===== Source material

Lemma wp_clock P {A} (p : prog A) (w : World C) : wp P p (λ _ w', clock w ≤ clock w') w.
Proof.
  cut (∀ t, t ≤ clock w → wp P p (λ _ w', t ≤ clock w') w); [intros Hc; by apply Hc|].
  revert w. induction p as [a|B s k IH]; intros w t Ht; cbn; [done|].
  intros c _. apply IH. etrans; [exact Ht|apply perform_clock].
Qed.
End frames.

#[export] Hint Resolve same_refl same_tick same_random : vault.

(** ** A concrete instance *)
Module Toy.
Definition prims : Primitives := {|
  sha256_hex s := "#" +:+ s;
  sha256_b64url s := "~" +:+ s;
  hmac_hex m k := m +:+ "/" +:+ k;
  argon2_verify pw h p := Ok (bool_decide ("$" +:+ pw = h));
  argon2_hash salt pw p := "$" +:+ pw;
  SignToken c k := Ok (k +:+ ":" +:+ Subject c +:+ ":" +:+ JTI c)
|}.
Definition alice : User :=
  mkUser "alice" "alice@example.org" true "$secret" None 0 ["user"] false false None false false false no_profile.
Definition world : World Memory.MemoryCache :=
  mkWorld (1000 * second) (mkDB [] {["alice" := alice]}) Memory.NewMemoryCache ∅ [] no_factors ["user"] None 0 ∅ [] no_admins no_personal.
(** The [n]-th call draws the [n]-th name and takes a microsecond. *)
Definition oracle (n : nat) : choice := mkChoice 1000 NoFault NoFault ("r" +:+ FormatInt (Z.of_nat n)) false false false false.
End Toy.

==========

To do — Only the lines from the one containing "(** The [n]-th" through the end of the entries above belong in the answer; repeat them exactly.

Solution to this exercise —
(** The [n]-th call draws the [n]-th name and takes a microsecond. *)
Definition oracle (n : nat) : choice := mkChoice 1000 NoFault NoFault ("r" +:+ FormatInt (Z.of_nat n)) false false false false.
End Toy.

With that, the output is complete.